(* ===== verification/Examples.v ===== *)
(** * Where the peephole optimizer changes the program

    Concrete programs on which the optimized code does something else than the
    code that the optimizer was given. *)

From S2P Require Export PeepholeExec PeepholeMapping SlotBackingSound.

(** A frame with the given slots. *)
Definition frame_of (slots : list (option value)) : Frame :=
  {| locals_slots := slots; locals_any := ∅; frame_slot_names := []; frame_slot_map := ∅ |}.

Definition start (slots : list (option value)) : Vm :=
  {| ip := 0; stack := []; frame := frame_of slots; global_frame := None |}.

(** The value that a run returns. *)
Definition returned (r : option DispatchAction) : option value :=
  match r with Some (ReturnOut _ v _) => Some v | _ => None end.

Section Bugs.
Context `{ExternalConversions}.

(** [x = 10 - x]: push 10, subtract the slot, store the slot. *)
Definition reversed_subtraction : list Instr :=
  [PushI64 10; LoadSlotI64 0; SubI64; StoreSlotI64 0; LoadSlotI64 0; ReturnI64].

Lemma reversed_subtraction_code :
  (optimize reversed_subtraction).1 =
  [PushI64 10; DecVarI64Slot 0; LoadSlotI64 0; ReturnI64].
Proof. vm_compute. reflexivity. Qed.

(** The update window with a subtraction, at any state: the window stores
    [popped - slot], the instruction it is fused into [slot - popped]. *)
Lemma reversed_subtraction_window code code' i slot a x s st k :
  code !! i = Some (LoadSlotI64 slot) -> code !! S i = Some SubI64 ->
  code !! S (S i) = Some (StoreSlotI64 slot) -> code' !! k = Some (DecVarI64Slot slot) ->
  ip s = i -> stack s = Value.I64 a :: st ->
  locals_slots (frame s) !! slot = Some (Some (Value.I64 x)) ->
  (exists s1, steps code 3 s = Continue s1 /\
     locals_slots (frame s1) !! slot = Some (Some (Value.I64 (wrap_s 64 (a - x))))) /\
  (exists s1', steps code' 1 (set_ip k s) = Continue s1' /\
     locals_slots (frame s1') !! slot = Some (Some (Value.I64 (wrap_s 64 (x - a))))).
Proof.
  intros H0 H1 H2 Hk Hip Hst Hslot. destruct s as [ip0 st0 fr gl]; simpl in *; subst.
  pose proof (lookup_lt_Some _ _ _ Hslot) as Hlt.
  split; exec; (eexists; split; [reflexivity|]); simpl; by apply list_lookup_insert_eq.
Qed.


(** [(c ? 7 : a) < a]: both branches meet at the second load of [a]. *)
Definition join_before_load : list Instr :=
  [ LoadSlotBool 1; JumpIfZero 4; PushI64 7; Jump 5; LoadSlotI64 0;
    LoadSlotI64 0; LtI64; ReturnAny ].

Lemma join_before_load_code :
  (optimize join_before_load).1 =
  [ LoadSlotBool 1; JumpIfZero 4; PushI64 7; Jump 5; LoadSlotI64 0; DupI64; LtI64; ReturnAny ].
Proof. vm_compute. reflexivity. Qed.


(** A call [f(a, b)] with [b] undefined, inside a [try] whose handler was
    installed with one operand on the stack: after the fused call the argument
    [a] is left above that operand. *)
Definition undefined_argument : list Instr :=
  [LoadSlotI64 0; LoadSlotI64 1; CallResolved 0 2].

Lemma undefined_argument_code :
  (optimize undefined_argument).1 =
  [CallResolvedI64Slots {| func_index := 0; cd_slots := [0; 1] |}].
Proof. vm_compute. reflexivity. Qed.

End Bugs.

(** * The theorems on concrete programs

    Small programs that meet the hypotheses of the theorems, and what the
    theorems say of them. *)

(** No value needs code outside the model to become a [Float64]. *)
#[local] Instance plain_conversions : ExternalConversions :=
  {| bigint_to_f64 := f64_of_Z; heap_pop_f64 := fun _ _ => None;
     heap_convert_f64 := fun _ _ => None |}.

(** Slots below 4 hold [Int64] values. *)
Definition four_ints : slot_typing := fun slot => if slot <? 4 then KI64 else KAny.

Definition frame5 (a b : Z) (v : option value) : Vm :=
  start [Some (Value.I64 a); Some (Value.I64 b); None; None; v].

Ltac by_computation := apply (bool_decide_unpack _); vm_compute; exact I.

Lemma frame5_ok a b v k :
  in_s 64 a -> in_s 64 b -> opt_val_ok v -> state_ok four_ints (set_ip k (frame5 a b v)).
Proof.
  intros Ha Hb Hv. constructor; simpl.
  - constructor.
  - constructor; simpl; [|apply map_Forall_empty].
    repeat constructor; try done; by apply val_ok_i64.
  - intros slot. do 5 (destruct slot as [|slot]; [simpl; eauto|]). by destruct slot.
  - done.
Qed.

(** A callee that adds one to the first argument, and no other environment. *)
Definition increment : Environment :=
  {| call_returns _ _ args s :=
       match args with
       | Value.I64 z :: _ => Some (push (Value.I64 (wrap_s 64 (z + 1))) s)
       | _ => None
       end;
     external_step _ _ := None |}.

Lemma increment_ok G : environment_ok G increment.
Proof.
  constructor; try done.
  - intros kind f args n s. by destruct args as [|[] ?].
  - intros a s Hok Hr. destruct a as [| | |kind f args s1| |]; try done. destruct Hok as [Hs Hargs].
    destruct args as [|[] ?]; try done. injection Hr as <-.
    apply state_ok_push; [apply val_ok_wrap|done].
Qed.

(** Two functions, [f(x, y)] with a common subexpression, a duplicated load and
    a call, and [g(v) = v]; the main block starts at 15. *)
Definition program : list Instr :=
  [ LoadSlotI64 0; LoadAddI64Slot 1; StoreSlotI64 2;
    LoadSlotI64 0; LoadAddI64Slot 1; StoreSlotI64 3;
    LoadSlotI64 2; CallResolved 7 1; StoreSlotI64 2;
    LoadSlotI64 3; LoadSlotI64 3; GtI64; ReturnAny;
    LoadSlot 4; ReturnAny;
    PushNothing; ReturnNothing ].

Definition program_protection : MainStoreProtection :=
  {| main_entry := 15; protected_slots := ∅ |}.

Example program_optimized :
  (optimize_protecting_main_stores program program_protection).1 =
  [ LoadSlotI64 0; LoadAddI64Slot 1; StoreSlotI64 2;
    LoadSlotI64 2; StoreSlotI64 3;
    CallResolvedI64Slots {| func_index := 7; cd_slots := [2] |}; StoreSlotI64 2;
    LoadSlotI64 3; DupI64; GtI64; ReturnAny;
    TakeSlot 4; ReturnAny;
    PushNothing; ReturnNothing ].
Proof. vm_compute. reflexivity. Qed.

Lemma program_dup_safe :
  dup_safe (cse_result_code program (Some program_protection) [])
    (cse_barriers program (Some program_protection) []).
Proof.
  apply dup_safe_intro. intros i Hi. exfalso.
  assert (elements (collect_jump_targets (cse_result_code program (Some program_protection) [])) = [])
    as E by (vm_compute; reflexivity).
  apply elem_of_elements in Hi. rewrite E in Hi. by apply elem_of_nil in Hi.
Qed.



(** ** The passes *)


(** [h(x, y)]: the sum is computed twice. *)
Definition sum_twice : list Instr :=
  [ LoadSlotI64 0; LoadAddI64Slot 1; StoreSlotI64 2;
    LoadSlotI64 0; LoadAddI64Slot 1; StoreSlotI64 3; LoadSlotI64 3; ReturnI64 ].

Example sum_twice_cse :
  (rewrite_straight_line_i64_cse sum_twice ∅).1 =
  [ LoadSlotI64 0; LoadAddI64Slot 1; StoreSlotI64 2;
    LoadSlotI64 2; StoreSlotI64 3; LoadSlotI64 3; ReturnI64 ].
Proof. vm_compute. reflexivity. Qed.

Lemma cse_equivalence_witness :
  exists fuel' out',
    activation no_environment (rewrite_straight_line_i64_cse sum_twice ∅).1 fuel'
      (frame5 3 4 None) = Some out' /\
    action_match (cse_boundary sum_twice ∅) (cse_addr sum_twice ∅) (fun _ => False)
      (default (Fault NotImplemented) (activation no_environment sum_twice 20 (frame5 3 4 None)))
      out'.
Proof.
  apply (fun H1 H2 => proj1 (cse_equivalence four_ints sum_twice ∅ ltac:(by_computation)
    ltac:(by_computation) no_environment (no_environment_ok _) 0 (frame5 3 4 None) H1 H2) 20).
  - exists 0, ∅. split; [apply cse_start|vm_compute; reflexivity].
  - apply (frame5_ok 3 4 None 0); [by_computation|by_computation|exact I].
  - vm_compute. reflexivity.
Defined.

(** [x > x]. *)
Definition compare_itself : list Instr := [LoadSlotI64 0; LoadSlotI64 0; GtI64; ReturnAny].

Example compare_itself_dup :
  rewrite_adjacent_duplicate_loads compare_itself ∅ = [LoadSlotI64 0; DupI64; GtI64; ReturnAny].
Proof. vm_compute. reflexivity. Qed.

Lemma dup_equivalence_witness :
  exists fuel' out',
    activation no_environment (rewrite_adjacent_duplicate_loads compare_itself ∅) fuel'
      (frame5 3 4 None) = Some out' /\
    action_match eq (fun t => t) (fun _ => False)
      (default (Fault NotImplemented)
        (activation no_environment compare_itself 20 (frame5 3 4 None))) out'.
Proof.
  apply (fun H1 H2 H3 => proj1 (dup_equivalence compare_itself ∅ four_ints ltac:(by_computation) H1
    no_environment (no_environment_ok _) (frame5 3 4 None) H2 H3) 20).
  - intros i _ Hi. assert (elements (collect_jump_targets compare_itself) = []) as E
      by (vm_compute; reflexivity).
    apply elem_of_elements in Hi. rewrite E in Hi. by apply elem_of_nil in Hi.
  - by intros (? & ? & ? & [=] & _).
  - apply (frame5_ok 3 4 None 0); [by_computation|by_computation|exact I].
  - vm_compute. reflexivity.
Defined.

(** The identity function in front of a main block at 2. *)
Definition identity_function : list Instr := [LoadSlot 4; ReturnAny; PushNothing; ReturnNothing].

Lemma take_equivalence_witness :
  exists fuel' out',
    activation no_environment (rewrite_destructive_loads identity_function 2 ∅) fuel'
      (frame5 0 0 (Some (Value.I64 9))) = Some out' /\
    take_match identity_function 2 ∅
      (default (Fault NotImplemented)
        (activation no_environment identity_function 20 (frame5 0 0 (Some (Value.I64 9))))) out'.
Proof.
  apply (fun H => proj1 (take_equivalence identity_function 2 ∅ four_ints ltac:(by_computation)
    no_environment (no_environment_ok _) (frame5 0 0 (Some (Value.I64 9))) H) 20).
  - apply (frame5_ok 0 0 _ 0); [by_computation|by_computation|]. apply val_ok_i64. by_computation.
  - vm_compute. reflexivity.
Defined.

(** ** The interpreter and the result of the optimizer *)

Lemma activation_ok_witness :
  action_ok four_ints
    (default (Fault NotImplemented) (activation increment program 20 (frame5 3 4 None))).
Proof.
  apply (activation_ok four_ints program increment 20 (frame5 3 4 None)).
  - apply increment_ok.
  - by_computation.
  - apply (frame5_ok 3 4 None 0); [by_computation|by_computation|exact I].
  - vm_compute. reflexivity.
Defined.

Lemma optimize_impl_typed_witness :
  code_typed four_ints (optimize_impl program (Some program_protection) []).1.
Proof. apply optimize_impl_typed. by_computation. Defined.

Definition countdown : list Instr :=
  [ LoadSlotI64 0; PushI64 0; GtI64; JumpIfZero 8;
    LoadSlotI64 0; PushI64 1; SubI64; StoreSlotI64 0;
    LoadSlotI64 0; ReturnI64 ].

Lemma optimize_impl_targets_witness :
  targets_in_range (optimize_impl countdown None []).1.
Proof. apply optimize_impl_targets. by_computation. Defined.

(** ** The control-flow graph *)

(** [while x > 0; x = x - 1; end; x] *)
Definition while_loop : list Instr :=
  [ LoadSlotI64 0; PushI64 0; GtI64; JumpIfZero 9;
    LoadSlotI64 0; PushI64 1; SubI64; StoreSlotI64 0; Jump 0;
    LoadSlotI64 0; ReturnI64 ].

Example while_loop_graph :
  (fun b => (block_start b, block_end b, successors b, predecessors b)) <$> blocks (build while_loop) =
  [ (0, 4, [2; 1], [1]); (4, 9, [0], [0]); (9, 11, [], [0]) ].
Proof. vm_compute. reflexivity. Qed.

Lemma build_partition_witness :
  exists idx b, block_for_instr (build while_loop) 5 = Some idx /\
    blocks (build while_loop) !! idx = Some b /\ block_id b = idx /\
    block_start b <= 5 < block_end b /\ block_end b <= length while_loop /\
    forall idx' b', blocks (build while_loop) !! idx' = Some b' ->
      block_start b' <= 5 < block_end b' -> idx' = idx.
Proof. apply (build_partition while_loop 5). simpl. lia. Defined.

Definition loop_header : BasicBlock :=
  {| block_id := 0; block_start := 0; block_end := 4; successors := [2; 1]; predecessors := [1] |}.

Definition loop_body : BasicBlock :=
  {| block_id := 1; block_start := 4; block_end := 9; successors := [0]; predecessors := [0] |}.

Lemma build_edges_witness :
  NoDup [2; 1] /\
  (forall x, x ∈ [2; 1] <-> exists instr t, while_loop !! 3 = Some instr /\
     t ∈ flow instr 3 /\ block_for_instr (build while_loop) t = Some x) /\
  (forall p, p ∈ [1] <->
     exists bp, blocks (build while_loop) !! p = Some bp /\ 0 ∈ successors bp).
Proof. apply (build_edges while_loop 0 loop_header). vm_compute. reflexivity. Defined.


Example while_loop_loops :
  natural_loops (build while_loop) = [{| header := 0; latch := 1; loop_blocks := [0; 1] |}].
Proof. vm_compute. reflexivity. Qed.

Lemma natural_loops_spec_witness :
  exists bs, {| header := 0; latch := 1; loop_blocks := bs |} ∈ natural_loops (build while_loop) /\
    StronglySorted le bs /\ NoDup bs /\
    (0 <> 1 -> forall x, x ∈ bs <->
      x = 0 \/ rtc (follows_avoiding (build while_loop) 0) x 1).
Proof.
  apply (natural_loops_spec while_loop 1 0 loop_body loop_header);
    [vm_compute; reflexivity..|simpl; by left|simpl; lia].
Defined.

(** ** The slot-backing verifier *)

(** The slot is a parameter: nothing to report.  Otherwise every load may come
    first. *)
Example while_loop_verified : verify_slot_backing while_loop {[Slot 0]} = Some [].
Proof. vm_compute. reflexivity. Qed.

Example while_loop_reports :
  verify_slot_backing while_loop ∅ =
  Some [ {| v_instr := 0; v_block := 0; v_local := Slot 0 |};
         {| v_instr := 4; v_block := 1; v_local := Slot 0 |};
         {| v_instr := 9; v_block := 2; v_local := Slot 0 |} ].
Proof. vm_compute. reflexivity. Qed.

(** A local that the code does not touch is missing from the first facts of a
    block and is added by the first turn. *)
Example facts_grow :
  (fun state => elements (state.1 !!! 1)) <$>
    (reachable ← reachable_block_ids (build while_loop) 0;
     Some (foldl (update_block while_loop 0 reachable) ([{[Slot 7]}; {[Slot 0]}; {[Slot 0]}], false)
             (blocks (build while_loop)))) = Some [Slot 7; Slot 0].
Proof. vm_compute. reflexivity. Qed.

Lemma verify_slot_backing_range_spec_witness :
  exists report, verify_slot_backing_range while_loop 4 0 9 ∅ = Some report /\
    forall v, v ∈ report <->
      0 <= v_instr v < 9 /\
      block_for_instr (build while_loop) (v_instr v) = Some (v_block v) /\
      (exists instr, while_loop !! v_instr v = Some instr /\
         classify instr = Some (v_local v, Load)) /\
      unbacked_at while_loop 4 ∅ (v_local v) (v_instr v).
Proof. apply verify_slot_backing_range_spec. apply (bool_decide_unpack _). vm_compute. exact I. Defined.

____

* _Task prompt_
Search the listing above for "reachable" and copy every line that has it.

* _Result below_
    (reachable ← reachable_block_ids (build while_loop) 0;
     Some (foldl (update_block while_loop 0 reachable) ([{[Slot 7]}; {[Slot 0]}; {[Slot 0]}], false)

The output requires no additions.